*** Data for analysis Section Begins ***
(** X21 for an upstream whose every request raises. *)
Lemma X21_main_failed_upstream_witness :
  ∃ startup,
    MainApp.load_data 1 (λ _ _ _, None) = Some startup
    ∧ startup MessageSearchEngine.__init__ = (Ok tt, main_started []).
Proof.
  destruct (X21_main_failed_upstream (λ _ _ _, None) 0 "paris" 1 10 0 0
              (or_introl eq_refl)) as (startup & _ & Hload & Hrun & _).
  by exists startup.
Defined.

(** * Further properties : what a response can hold *)

Module SoundFacts.

Lemma slice_sublist {A} (l : list A) (a b : Z) :
  sublist (PyList.slice l a b) l.
Proof.
  unfold PyList.slice. etrans; [apply sublist_take | apply sublist_drop].
Qed.

Lemma elem_of_filter_bool {A} (f : A → bool) (l : list A) (x : A) :
  x ∈ List.filter f l ↔ x ∈ l ∧ f x = true.
Proof. by rewrite !list_elem_of_In, filter_In. Qed.

(** The records selected for a non-blank query all match it. *)
Lemma fast_records_match (store : list Message) (query : string) (m : Message) :
  normalized query ≠ "" → m ∈ fast_records store query →
  m ∈ store ∧ matches (normalized query) m = true.
Proof.
  intros Hq. unfold fast_records. rewrite (RunFacts.blank_false _ Hq).
  destruct (decide _); intros [Hm Hf]%elem_of_filter_bool; [done|].
  split; [done | by apply AgreeFacts.exact_hit_matches].
Qed.

Lemma fast_records_nil (store : list Message) (query : string) :
  fast_records store query = []
  ↔ (if blank query then store
     else List.filter (matches (normalized query)) store) = [].
Proof.
  unfold fast_records. destruct (blank query); [done|].
  destruct (decide _) as [He|He]; [done|].
  split; intros Hnil.
  - by apply CountFacts.positions_where_nil in Hnil.
  - pose proof (AgreeFacts.filter_sublist (exact_hit (normalized query))
                  (matches (normalized query)) store
                  (AgreeFacts.exact_hit_matches _)) as Hsub.
    rewrite Hnil in Hsub. by apply sublist_nil_r in Hsub.
Qed.

End SoundFacts.

(** X22. A response never holds a record that does not match : for a query
    that is non-empty once normalized and for every page and limit, also
    zero or negative ones, each item returned by [search] and by
    [search_fast] is a stored record that has the normalized query as a
    substring of its lower-cased message or user name. *)
Theorem X22_items_match_the_query (s : MessageSearchEngine.self)
    (store : list Message) (query : string) (page limit t0 t1 : Z) :
  normalized query ≠ "" →
  (∃ r, result (MessageSearchEngine.search query page limit t0 t1) s = Ok r
        ∧ ∀ m, m ∈ items r →
               m ∈ MessageSearchEngine.messages s
               ∧ ground_truth (normalized query) m)
  ∧ (∃ r, result (search_fast query page limit t0 t1)
            (optimized_started store) = Ok r
          ∧ ∀ m, m ∈ items r →
                 m ∈ store ∧ ground_truth (normalized query) m).
Proof.
  intros Hq. split; eexists; unfold result.
  - rewrite RunFacts.search_run, (RunFacts.blank_false _ Hq).
    split; [reflexivity|]. cbn [items paginated]. intros m Hm.
    apply (sublist_subseteq _ _ (SoundFacts.slice_sublist _ _ _)) in Hm.
    apply SoundFacts.elem_of_filter_bool in Hm as [Hin Hf].
    split; [done | by apply CountFacts.matches_ground_truth].
  - rewrite RunFacts.started_search_fast_run.
    split; [reflexivity|]. cbn [items paginated]. intros m Hm.
    apply (sublist_subseteq _ _ (SoundFacts.slice_sublist _ _ _)) in Hm.
    apply (SoundFacts.fast_records_match _ _ _ Hq) in Hm as [Hin Hf].
    split; [done | by apply CountFacts.matches_ground_truth].
Qed.

(** X22 on [sample_store], with a negative limit. *)
Lemma X22_items_match_the_query_witness :
  normalized "Paris" ≠ ""
  ∧ ∃ r, result (search_fast "Paris" 1 (-1) 0 0)
           (optimized_started sample_store) = Ok r
         ∧ ∀ m, m ∈ items r →
                m ∈ sample_store ∧ ground_truth (normalized "Paris") m.
Proof.
  assert (normalized "Paris" ≠ "") as Hq by (by vm_compute).
  split; [exact Hq|].
  exact (proj2 (X22_items_match_the_query (main_started sample_store)
                  sample_store "Paris" 1 (-1) 0 0 Hq)).
Defined.

(** X23. [search_fast] finds something exactly when [search] does : on the
    same store, for every query, the [total] of [search_fast] is zero if
    and only if the [total] of [search] is zero. *)
Theorem X23_fast_empty_iff_scan_empty (store : list Message)
    (query : string) (page limit t0 t1 : Z) :
  ∃ fast scan,
    result (search_fast query page limit t0 t1) (optimized_started store)
    = Ok fast
    ∧ result (MessageSearchEngine.search query page limit t0 t1)
        (main_started store) = Ok scan
    ∧ (total fast = 0 ↔ total scan = 0)
    ∧ total fast ≤ total scan.
Proof.
  eexists _, _. unfold result.
  rewrite RunFacts.started_search_fast_run, RunFacts.search_run.
  split; [reflexivity|]. split; [reflexivity|].
  cbn [total paginated].
  change (MessageSearchEngine.messages (main_started store)) with store.
  split.
  - rewrite !Nat2Z.inj_iff with (m := 0%nat), !length_zero_iff_nil.
    apply SoundFacts.fast_records_nil.
  - apply inj_le, sublist_length. unfold fast_records.
    destruct (blank query); [done|]. destruct (decide _); [done|].
    apply AgreeFacts.filter_sublist, AgreeFacts.exact_hit_matches.
Qed.

(** * Further properties : whitespace around the query *)

Module StripFacts.
Import PyStr.

Lemma all_space_lower (s : string) : all_space (lower s) = all_space s.
Proof.
  induction s as [|c s IH]; [done|]. cbn [lower all_space].
  by rewrite PyStrFacts.is_space_lower_char, IH.
Qed.

Lemma lstrip_app (s b : string) :
  lstrip (s +:+ b) = if all_space s then lstrip b else lstrip s +:+ b.
Proof.
  induction s as [|c s IH]; [done|].
  rewrite PyStrFacts.str_app_cons. cbn [lstrip all_space].
  destruct (is_space c); [exact IH | done].
Qed.

Lemma rstrip_all_space (b : string) : all_space b = true → rstrip b = "".
Proof.
  induction b as [|c b IH]; [done|]. cbn [all_space rstrip].
  intros [Hc Hb]%andb_true_iff. by rewrite (IH Hb), Hc.
Qed.

Lemma rstrip_app_space (s b : string) :
  all_space b = true → rstrip (s +:+ b) = rstrip s.
Proof.
  intros Hb. induction s as [|c s IH].
  - by apply rstrip_all_space.
  - rewrite PyStrFacts.str_app_cons. cbn [rstrip]. by rewrite IH.
Qed.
*** Data for analysis Section Ends ***
How many lines in the records include "properties"? Answer with the number alone.

Solution to this task >> 2